_INSTRUCTIONS FOR THE TASK_. Use the entries below and reproduce exactly the lines from the one containing "size ← udiv a b;" down to the one containing "j_DownCap : option Z;", both of them included.

▼▼▼

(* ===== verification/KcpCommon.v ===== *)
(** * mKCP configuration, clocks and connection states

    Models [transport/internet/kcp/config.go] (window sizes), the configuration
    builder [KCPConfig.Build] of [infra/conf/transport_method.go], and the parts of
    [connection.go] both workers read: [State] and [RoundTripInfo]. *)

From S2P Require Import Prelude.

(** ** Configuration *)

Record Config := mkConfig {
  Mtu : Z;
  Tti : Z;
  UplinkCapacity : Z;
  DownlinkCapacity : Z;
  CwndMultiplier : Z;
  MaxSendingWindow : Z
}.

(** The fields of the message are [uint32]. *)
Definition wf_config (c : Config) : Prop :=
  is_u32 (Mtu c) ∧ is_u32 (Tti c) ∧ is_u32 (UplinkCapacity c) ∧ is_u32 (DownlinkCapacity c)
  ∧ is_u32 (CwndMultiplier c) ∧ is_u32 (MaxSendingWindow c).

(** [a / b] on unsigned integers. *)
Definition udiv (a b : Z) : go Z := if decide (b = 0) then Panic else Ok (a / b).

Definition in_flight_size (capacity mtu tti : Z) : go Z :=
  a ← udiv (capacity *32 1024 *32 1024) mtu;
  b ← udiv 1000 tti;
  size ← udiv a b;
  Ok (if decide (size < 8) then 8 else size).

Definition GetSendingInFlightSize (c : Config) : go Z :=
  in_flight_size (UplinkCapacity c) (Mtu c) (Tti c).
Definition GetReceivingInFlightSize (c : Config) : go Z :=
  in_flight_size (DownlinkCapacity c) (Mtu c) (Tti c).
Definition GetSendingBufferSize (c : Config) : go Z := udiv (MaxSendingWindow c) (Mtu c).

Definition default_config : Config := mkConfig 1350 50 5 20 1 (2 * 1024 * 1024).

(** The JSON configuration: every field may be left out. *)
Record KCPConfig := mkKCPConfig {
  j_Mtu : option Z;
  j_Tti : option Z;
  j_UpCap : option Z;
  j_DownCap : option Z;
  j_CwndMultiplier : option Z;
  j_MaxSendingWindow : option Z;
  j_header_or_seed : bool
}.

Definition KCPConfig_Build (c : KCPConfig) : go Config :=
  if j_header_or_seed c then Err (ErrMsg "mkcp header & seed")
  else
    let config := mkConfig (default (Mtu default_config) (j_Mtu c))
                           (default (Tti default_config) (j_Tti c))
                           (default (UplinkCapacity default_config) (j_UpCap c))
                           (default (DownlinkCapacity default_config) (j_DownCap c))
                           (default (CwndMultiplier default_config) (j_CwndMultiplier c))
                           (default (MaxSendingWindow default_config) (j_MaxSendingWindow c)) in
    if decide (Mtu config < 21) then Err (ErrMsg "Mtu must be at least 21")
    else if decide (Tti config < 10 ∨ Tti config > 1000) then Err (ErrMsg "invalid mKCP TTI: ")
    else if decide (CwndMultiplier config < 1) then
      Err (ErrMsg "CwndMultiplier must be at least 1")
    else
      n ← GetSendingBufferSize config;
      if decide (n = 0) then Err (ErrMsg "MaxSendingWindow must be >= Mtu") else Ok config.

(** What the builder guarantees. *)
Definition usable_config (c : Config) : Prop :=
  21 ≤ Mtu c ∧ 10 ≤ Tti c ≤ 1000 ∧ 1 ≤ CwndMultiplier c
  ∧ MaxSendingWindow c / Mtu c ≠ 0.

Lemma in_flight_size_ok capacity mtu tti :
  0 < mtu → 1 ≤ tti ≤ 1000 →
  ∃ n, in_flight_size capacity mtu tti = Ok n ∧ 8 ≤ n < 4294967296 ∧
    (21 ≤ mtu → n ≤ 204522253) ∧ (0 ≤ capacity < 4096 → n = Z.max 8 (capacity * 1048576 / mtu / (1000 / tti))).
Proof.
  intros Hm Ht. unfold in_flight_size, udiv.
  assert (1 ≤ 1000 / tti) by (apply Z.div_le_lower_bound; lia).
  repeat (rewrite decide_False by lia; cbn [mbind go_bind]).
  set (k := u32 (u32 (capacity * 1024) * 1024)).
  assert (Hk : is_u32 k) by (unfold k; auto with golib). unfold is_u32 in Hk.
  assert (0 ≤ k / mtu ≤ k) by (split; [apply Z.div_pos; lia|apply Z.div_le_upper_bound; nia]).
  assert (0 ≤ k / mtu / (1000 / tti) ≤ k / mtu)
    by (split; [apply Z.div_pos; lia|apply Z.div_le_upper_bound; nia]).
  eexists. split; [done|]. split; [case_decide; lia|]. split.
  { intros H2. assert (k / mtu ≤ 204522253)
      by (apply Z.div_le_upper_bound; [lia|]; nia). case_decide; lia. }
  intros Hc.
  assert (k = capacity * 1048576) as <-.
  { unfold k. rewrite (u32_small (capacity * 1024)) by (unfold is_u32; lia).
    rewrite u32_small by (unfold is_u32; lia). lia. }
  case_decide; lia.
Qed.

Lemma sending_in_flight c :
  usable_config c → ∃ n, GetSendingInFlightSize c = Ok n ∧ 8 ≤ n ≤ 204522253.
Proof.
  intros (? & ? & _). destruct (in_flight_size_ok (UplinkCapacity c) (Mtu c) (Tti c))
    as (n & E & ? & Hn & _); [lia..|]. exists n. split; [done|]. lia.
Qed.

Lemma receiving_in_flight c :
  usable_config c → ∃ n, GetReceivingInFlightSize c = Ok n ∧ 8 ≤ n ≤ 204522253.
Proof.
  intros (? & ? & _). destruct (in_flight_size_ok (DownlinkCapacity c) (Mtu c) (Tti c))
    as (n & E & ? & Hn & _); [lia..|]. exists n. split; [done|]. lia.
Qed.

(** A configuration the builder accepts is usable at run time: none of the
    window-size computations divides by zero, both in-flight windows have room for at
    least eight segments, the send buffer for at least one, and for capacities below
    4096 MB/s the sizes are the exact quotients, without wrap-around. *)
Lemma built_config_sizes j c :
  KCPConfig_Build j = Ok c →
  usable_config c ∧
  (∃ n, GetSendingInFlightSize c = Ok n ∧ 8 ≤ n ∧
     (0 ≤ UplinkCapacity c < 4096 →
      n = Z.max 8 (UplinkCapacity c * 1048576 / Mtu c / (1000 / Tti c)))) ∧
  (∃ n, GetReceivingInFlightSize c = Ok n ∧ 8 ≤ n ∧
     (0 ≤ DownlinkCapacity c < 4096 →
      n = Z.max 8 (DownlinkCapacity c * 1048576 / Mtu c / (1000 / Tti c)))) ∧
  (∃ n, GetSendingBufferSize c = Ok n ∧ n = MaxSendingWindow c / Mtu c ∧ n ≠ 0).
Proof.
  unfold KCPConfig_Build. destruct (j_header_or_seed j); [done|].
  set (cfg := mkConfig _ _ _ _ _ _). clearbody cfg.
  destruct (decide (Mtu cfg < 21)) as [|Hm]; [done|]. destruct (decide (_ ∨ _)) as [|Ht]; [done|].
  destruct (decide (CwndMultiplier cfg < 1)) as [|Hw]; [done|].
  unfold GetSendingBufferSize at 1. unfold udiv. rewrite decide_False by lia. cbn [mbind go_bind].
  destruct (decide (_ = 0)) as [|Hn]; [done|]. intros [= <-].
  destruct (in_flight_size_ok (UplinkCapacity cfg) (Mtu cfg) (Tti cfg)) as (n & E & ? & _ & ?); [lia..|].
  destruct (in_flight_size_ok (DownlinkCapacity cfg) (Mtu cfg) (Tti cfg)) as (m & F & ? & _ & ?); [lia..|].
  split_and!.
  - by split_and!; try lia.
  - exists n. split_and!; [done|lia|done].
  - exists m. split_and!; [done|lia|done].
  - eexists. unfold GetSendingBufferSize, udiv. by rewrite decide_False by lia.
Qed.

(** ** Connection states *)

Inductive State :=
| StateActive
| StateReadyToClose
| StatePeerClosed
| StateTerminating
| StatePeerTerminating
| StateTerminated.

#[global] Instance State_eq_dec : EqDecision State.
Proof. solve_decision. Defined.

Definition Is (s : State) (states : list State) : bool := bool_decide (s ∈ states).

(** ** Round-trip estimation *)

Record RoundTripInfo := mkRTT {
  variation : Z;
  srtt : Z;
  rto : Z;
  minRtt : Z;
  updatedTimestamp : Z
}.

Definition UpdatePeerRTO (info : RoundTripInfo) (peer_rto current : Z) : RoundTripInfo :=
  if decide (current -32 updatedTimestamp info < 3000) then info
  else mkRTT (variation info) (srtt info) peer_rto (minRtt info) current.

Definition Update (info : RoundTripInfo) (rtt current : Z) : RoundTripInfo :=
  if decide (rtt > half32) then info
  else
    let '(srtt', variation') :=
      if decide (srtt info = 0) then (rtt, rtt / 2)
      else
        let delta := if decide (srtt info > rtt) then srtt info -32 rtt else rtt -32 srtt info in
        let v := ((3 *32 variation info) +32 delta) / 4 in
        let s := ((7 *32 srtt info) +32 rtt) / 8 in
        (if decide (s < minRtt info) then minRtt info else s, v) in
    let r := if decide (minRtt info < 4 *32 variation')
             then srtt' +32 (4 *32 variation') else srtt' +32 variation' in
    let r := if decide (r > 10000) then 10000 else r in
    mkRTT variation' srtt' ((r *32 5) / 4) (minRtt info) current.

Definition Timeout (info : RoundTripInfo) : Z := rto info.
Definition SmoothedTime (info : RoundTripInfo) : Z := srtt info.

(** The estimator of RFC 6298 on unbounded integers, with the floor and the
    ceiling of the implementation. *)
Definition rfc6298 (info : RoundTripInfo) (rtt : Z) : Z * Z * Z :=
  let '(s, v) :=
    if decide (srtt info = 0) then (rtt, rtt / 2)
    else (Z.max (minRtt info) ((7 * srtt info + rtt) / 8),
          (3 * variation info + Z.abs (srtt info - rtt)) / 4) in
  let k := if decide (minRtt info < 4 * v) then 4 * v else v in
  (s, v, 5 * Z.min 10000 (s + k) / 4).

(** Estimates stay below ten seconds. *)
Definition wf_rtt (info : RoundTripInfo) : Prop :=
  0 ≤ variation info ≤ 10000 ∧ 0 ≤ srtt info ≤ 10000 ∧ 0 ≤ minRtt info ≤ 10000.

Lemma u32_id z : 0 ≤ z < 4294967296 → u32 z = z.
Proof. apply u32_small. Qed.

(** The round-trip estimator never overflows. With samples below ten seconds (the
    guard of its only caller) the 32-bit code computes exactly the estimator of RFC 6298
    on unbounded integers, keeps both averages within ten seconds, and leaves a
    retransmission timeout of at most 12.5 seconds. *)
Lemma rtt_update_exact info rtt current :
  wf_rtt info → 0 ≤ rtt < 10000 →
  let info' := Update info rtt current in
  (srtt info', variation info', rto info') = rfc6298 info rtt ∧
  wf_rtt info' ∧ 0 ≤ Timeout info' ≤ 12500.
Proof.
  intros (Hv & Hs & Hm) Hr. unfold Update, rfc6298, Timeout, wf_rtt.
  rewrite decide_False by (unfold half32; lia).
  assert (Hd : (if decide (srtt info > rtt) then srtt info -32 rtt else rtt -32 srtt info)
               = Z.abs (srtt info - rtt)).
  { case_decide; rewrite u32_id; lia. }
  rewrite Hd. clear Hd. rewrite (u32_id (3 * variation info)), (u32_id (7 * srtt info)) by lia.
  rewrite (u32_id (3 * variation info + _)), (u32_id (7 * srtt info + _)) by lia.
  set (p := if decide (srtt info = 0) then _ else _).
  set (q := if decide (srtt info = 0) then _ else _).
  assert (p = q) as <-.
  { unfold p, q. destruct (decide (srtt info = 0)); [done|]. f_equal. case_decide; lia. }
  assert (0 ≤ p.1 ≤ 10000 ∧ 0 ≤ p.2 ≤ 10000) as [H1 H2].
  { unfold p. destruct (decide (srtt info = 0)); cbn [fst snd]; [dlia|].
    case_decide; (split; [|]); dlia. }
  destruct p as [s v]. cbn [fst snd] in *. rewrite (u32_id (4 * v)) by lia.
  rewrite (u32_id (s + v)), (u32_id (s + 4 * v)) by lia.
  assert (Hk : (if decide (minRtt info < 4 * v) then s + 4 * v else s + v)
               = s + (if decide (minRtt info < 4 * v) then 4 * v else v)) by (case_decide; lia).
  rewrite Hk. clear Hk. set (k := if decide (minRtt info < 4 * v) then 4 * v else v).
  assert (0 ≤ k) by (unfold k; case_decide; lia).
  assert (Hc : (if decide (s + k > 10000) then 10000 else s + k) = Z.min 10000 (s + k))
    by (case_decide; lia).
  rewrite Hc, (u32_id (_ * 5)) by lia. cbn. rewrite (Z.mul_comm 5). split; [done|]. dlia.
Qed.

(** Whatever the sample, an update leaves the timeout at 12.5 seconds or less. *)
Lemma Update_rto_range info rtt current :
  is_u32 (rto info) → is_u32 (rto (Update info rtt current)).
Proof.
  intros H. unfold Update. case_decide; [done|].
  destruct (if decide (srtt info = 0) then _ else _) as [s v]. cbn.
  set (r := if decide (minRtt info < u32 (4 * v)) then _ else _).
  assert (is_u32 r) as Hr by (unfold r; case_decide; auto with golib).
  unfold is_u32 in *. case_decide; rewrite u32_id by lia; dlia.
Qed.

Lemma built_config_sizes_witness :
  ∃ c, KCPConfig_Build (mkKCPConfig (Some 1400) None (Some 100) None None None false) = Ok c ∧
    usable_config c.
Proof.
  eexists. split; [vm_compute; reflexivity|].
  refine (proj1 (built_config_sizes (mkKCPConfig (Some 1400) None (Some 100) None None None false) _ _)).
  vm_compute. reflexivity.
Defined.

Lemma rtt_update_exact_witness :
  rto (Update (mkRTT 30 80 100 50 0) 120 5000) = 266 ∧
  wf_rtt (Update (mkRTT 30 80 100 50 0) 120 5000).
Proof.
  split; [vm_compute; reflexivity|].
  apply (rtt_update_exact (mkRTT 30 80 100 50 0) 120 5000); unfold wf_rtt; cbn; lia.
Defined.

▲▲▲
▼▼▼

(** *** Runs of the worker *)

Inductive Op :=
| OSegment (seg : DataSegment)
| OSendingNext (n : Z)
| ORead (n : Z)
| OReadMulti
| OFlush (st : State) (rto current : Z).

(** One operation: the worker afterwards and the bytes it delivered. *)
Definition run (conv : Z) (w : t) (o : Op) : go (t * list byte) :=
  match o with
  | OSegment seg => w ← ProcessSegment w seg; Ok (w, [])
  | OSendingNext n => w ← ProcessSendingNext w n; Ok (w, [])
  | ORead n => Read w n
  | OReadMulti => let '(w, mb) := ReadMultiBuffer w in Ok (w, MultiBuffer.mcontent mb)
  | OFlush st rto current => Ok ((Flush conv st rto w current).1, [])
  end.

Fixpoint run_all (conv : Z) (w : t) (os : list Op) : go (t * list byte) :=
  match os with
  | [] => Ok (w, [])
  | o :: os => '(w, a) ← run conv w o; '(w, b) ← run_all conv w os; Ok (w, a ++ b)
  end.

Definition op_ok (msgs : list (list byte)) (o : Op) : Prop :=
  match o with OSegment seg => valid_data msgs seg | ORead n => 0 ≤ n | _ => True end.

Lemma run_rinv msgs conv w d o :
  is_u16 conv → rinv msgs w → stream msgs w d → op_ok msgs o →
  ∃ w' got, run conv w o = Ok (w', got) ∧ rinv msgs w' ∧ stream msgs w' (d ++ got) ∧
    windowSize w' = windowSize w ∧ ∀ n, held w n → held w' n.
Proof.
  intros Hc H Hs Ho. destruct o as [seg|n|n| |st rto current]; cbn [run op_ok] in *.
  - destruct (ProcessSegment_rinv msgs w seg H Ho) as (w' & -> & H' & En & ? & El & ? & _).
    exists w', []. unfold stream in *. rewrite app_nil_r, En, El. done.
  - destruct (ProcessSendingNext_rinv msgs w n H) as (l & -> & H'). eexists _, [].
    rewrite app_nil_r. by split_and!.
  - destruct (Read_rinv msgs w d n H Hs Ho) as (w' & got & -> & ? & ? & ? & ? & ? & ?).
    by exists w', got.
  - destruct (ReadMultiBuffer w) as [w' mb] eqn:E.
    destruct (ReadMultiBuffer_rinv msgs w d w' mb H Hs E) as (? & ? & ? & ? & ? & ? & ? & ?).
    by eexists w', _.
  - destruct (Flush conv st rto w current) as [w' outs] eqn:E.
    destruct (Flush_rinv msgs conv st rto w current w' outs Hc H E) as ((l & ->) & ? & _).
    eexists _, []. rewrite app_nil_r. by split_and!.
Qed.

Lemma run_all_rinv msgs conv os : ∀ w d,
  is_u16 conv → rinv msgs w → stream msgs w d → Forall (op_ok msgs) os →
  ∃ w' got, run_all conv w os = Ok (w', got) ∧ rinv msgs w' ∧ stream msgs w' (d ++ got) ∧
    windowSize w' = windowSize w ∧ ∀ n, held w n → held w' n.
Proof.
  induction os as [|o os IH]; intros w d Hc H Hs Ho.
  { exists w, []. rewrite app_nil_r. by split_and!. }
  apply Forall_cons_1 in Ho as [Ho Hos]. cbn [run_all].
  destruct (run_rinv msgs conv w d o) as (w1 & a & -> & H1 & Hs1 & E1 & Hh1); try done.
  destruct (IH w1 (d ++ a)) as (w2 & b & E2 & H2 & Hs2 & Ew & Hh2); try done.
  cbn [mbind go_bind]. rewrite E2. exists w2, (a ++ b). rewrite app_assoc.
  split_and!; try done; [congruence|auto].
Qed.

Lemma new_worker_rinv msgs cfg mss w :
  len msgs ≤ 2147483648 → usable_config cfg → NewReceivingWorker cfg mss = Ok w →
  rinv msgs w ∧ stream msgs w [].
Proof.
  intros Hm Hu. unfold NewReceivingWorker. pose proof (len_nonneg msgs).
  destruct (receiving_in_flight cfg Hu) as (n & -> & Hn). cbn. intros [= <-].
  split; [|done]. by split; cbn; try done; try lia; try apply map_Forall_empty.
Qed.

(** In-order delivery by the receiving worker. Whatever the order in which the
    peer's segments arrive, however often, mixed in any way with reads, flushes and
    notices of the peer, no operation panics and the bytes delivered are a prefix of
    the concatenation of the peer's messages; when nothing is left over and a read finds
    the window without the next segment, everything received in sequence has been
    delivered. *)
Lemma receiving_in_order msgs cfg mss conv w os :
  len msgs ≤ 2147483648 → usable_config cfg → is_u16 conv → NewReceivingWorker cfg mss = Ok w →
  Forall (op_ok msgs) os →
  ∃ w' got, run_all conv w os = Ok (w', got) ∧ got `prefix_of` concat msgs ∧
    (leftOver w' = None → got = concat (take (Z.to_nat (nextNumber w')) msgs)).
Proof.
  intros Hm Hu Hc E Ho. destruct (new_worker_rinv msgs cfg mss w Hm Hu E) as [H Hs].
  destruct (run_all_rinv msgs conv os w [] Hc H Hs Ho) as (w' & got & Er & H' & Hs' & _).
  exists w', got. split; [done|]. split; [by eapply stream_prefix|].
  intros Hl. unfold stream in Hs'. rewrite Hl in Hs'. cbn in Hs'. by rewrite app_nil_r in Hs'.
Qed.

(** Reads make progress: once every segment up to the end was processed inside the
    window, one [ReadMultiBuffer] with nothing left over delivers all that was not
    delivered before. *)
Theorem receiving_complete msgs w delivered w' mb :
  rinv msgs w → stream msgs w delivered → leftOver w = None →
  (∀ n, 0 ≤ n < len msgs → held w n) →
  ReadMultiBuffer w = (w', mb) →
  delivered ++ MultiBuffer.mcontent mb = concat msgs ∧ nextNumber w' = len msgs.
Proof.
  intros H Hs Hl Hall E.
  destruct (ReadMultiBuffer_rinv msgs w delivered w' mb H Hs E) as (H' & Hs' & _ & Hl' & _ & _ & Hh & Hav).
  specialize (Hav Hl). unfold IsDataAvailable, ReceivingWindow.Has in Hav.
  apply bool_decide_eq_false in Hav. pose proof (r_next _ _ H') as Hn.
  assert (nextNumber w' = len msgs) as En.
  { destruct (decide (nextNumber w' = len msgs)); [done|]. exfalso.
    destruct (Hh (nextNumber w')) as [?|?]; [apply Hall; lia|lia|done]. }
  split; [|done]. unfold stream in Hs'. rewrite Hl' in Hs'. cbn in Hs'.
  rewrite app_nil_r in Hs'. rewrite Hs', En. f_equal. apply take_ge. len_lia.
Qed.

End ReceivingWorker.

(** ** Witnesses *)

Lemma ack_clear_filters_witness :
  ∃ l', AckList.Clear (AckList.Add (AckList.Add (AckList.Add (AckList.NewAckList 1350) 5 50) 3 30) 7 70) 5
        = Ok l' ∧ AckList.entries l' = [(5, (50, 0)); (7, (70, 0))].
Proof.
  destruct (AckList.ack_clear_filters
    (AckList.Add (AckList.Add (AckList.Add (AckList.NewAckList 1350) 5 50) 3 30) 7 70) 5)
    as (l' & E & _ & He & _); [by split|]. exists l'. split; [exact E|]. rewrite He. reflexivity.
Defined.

▲▲▲

_YOUR RESPONSE_.
  size ← udiv a b;
  Ok (if decide (size < 8) then 8 else size).

Definition GetSendingInFlightSize (c : Config) : go Z :=
  in_flight_size (UplinkCapacity c) (Mtu c) (Tti c).
Definition GetReceivingInFlightSize (c : Config) : go Z :=
  in_flight_size (DownlinkCapacity c) (Mtu c) (Tti c).
Definition GetSendingBufferSize (c : Config) : go Z := udiv (MaxSendingWindow c) (Mtu c).

Definition default_config : Config := mkConfig 1350 50 5 20 1 (2 * 1024 * 1024).

(** The JSON configuration: every field may be left out. *)
Record KCPConfig := mkKCPConfig {
  j_Mtu : option Z;
  j_Tti : option Z;
  j_UpCap : option Z;
  j_DownCap : option Z;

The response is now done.